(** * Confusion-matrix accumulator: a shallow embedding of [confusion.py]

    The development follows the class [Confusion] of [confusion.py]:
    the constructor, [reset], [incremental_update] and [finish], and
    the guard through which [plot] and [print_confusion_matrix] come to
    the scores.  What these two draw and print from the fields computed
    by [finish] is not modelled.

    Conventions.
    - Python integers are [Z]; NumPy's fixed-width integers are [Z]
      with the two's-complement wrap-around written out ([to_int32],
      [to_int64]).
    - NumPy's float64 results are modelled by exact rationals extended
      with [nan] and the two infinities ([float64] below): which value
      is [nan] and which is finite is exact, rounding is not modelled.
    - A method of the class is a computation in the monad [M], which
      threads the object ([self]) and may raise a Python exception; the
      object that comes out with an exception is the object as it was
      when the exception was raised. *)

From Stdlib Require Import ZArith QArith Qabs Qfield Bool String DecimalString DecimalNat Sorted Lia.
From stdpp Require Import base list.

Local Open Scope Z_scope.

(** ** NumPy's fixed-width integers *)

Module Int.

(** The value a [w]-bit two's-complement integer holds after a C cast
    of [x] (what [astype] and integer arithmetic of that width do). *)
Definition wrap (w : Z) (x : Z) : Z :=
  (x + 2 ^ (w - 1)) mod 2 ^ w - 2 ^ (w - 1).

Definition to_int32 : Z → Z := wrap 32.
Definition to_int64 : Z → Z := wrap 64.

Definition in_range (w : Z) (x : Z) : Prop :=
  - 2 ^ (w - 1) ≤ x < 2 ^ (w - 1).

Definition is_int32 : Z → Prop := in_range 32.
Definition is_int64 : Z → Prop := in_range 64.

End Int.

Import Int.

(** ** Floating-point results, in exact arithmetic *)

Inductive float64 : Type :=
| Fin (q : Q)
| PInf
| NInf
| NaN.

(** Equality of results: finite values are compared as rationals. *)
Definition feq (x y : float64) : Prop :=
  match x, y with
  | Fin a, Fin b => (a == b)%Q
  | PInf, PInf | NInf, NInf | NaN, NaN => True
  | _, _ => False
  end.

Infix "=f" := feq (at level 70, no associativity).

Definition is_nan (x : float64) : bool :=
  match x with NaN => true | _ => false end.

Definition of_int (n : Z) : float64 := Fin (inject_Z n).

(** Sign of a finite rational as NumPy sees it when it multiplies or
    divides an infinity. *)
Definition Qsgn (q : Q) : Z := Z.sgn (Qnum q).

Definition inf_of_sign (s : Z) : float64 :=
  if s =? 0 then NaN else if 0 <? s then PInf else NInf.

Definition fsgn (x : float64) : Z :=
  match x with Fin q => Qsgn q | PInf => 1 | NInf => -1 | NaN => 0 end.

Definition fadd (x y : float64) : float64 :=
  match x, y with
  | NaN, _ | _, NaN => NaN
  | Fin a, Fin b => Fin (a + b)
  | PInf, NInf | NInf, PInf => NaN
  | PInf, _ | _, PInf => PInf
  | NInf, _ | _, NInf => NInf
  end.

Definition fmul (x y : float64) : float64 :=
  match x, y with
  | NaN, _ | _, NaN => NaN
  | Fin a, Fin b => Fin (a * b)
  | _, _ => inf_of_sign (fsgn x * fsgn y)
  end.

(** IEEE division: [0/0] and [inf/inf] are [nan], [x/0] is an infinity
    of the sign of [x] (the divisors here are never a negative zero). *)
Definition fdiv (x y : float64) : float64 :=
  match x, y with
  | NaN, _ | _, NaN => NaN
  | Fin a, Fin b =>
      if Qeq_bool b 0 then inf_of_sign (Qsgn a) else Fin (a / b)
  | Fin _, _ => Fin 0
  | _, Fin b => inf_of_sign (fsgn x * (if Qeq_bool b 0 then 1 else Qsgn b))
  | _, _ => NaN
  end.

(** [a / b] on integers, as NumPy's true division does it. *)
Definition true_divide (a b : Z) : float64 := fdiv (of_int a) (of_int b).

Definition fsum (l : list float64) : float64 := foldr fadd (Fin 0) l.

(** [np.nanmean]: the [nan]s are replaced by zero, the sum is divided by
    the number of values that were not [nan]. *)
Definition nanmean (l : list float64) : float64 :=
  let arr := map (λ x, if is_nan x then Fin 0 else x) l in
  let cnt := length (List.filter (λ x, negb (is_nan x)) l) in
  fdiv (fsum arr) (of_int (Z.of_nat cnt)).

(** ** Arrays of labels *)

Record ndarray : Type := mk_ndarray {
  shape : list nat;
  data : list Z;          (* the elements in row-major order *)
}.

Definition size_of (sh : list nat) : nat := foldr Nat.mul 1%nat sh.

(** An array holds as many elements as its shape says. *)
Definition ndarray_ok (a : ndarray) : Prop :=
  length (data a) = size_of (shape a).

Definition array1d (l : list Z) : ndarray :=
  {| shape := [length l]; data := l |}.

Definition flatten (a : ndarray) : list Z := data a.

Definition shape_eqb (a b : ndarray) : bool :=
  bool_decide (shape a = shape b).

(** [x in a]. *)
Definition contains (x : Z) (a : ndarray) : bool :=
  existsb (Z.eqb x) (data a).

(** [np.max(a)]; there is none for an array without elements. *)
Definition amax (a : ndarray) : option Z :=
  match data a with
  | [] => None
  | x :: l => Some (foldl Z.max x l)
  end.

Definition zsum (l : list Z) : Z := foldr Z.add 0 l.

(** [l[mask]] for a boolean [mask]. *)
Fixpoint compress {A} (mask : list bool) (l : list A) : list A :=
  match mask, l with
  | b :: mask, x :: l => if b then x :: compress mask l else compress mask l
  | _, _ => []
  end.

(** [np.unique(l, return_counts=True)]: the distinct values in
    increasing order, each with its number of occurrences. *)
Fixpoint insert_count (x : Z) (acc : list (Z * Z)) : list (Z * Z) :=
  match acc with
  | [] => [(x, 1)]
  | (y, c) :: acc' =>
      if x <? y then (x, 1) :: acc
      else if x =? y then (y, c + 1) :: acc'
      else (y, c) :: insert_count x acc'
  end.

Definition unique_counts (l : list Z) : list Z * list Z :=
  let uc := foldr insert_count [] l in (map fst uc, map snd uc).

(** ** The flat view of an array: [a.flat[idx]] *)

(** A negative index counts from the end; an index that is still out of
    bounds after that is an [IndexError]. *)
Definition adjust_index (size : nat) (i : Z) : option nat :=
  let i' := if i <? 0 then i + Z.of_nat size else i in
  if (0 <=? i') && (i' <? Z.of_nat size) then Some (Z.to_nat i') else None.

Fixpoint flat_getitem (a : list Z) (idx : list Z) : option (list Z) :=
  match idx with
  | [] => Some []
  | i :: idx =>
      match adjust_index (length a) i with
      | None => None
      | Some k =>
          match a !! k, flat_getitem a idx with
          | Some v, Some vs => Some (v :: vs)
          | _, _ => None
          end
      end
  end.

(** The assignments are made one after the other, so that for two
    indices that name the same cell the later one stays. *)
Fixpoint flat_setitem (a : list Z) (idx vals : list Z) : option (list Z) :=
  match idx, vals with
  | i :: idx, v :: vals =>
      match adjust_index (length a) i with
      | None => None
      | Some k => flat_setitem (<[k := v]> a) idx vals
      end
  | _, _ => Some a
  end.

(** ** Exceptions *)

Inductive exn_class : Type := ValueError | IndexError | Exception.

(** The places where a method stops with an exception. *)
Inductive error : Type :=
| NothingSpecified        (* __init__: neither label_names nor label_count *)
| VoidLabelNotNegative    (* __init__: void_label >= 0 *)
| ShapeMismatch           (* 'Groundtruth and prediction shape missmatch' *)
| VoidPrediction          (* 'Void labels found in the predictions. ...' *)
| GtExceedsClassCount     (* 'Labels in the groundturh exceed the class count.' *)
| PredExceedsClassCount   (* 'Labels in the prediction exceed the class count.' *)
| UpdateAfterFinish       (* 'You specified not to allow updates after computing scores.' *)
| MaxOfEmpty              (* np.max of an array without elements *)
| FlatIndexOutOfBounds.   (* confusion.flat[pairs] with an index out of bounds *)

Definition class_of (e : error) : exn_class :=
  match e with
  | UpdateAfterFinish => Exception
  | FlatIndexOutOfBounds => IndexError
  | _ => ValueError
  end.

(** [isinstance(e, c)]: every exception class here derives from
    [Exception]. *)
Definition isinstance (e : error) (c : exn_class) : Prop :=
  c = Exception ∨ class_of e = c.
--*--
**Task**
Could you copy every line from the records that has "infinity" in it?

**Answer section**
    divides an infinity. *)
(** IEEE division: [0/0] and [inf/inf] are [nan], [x/0] is an infinity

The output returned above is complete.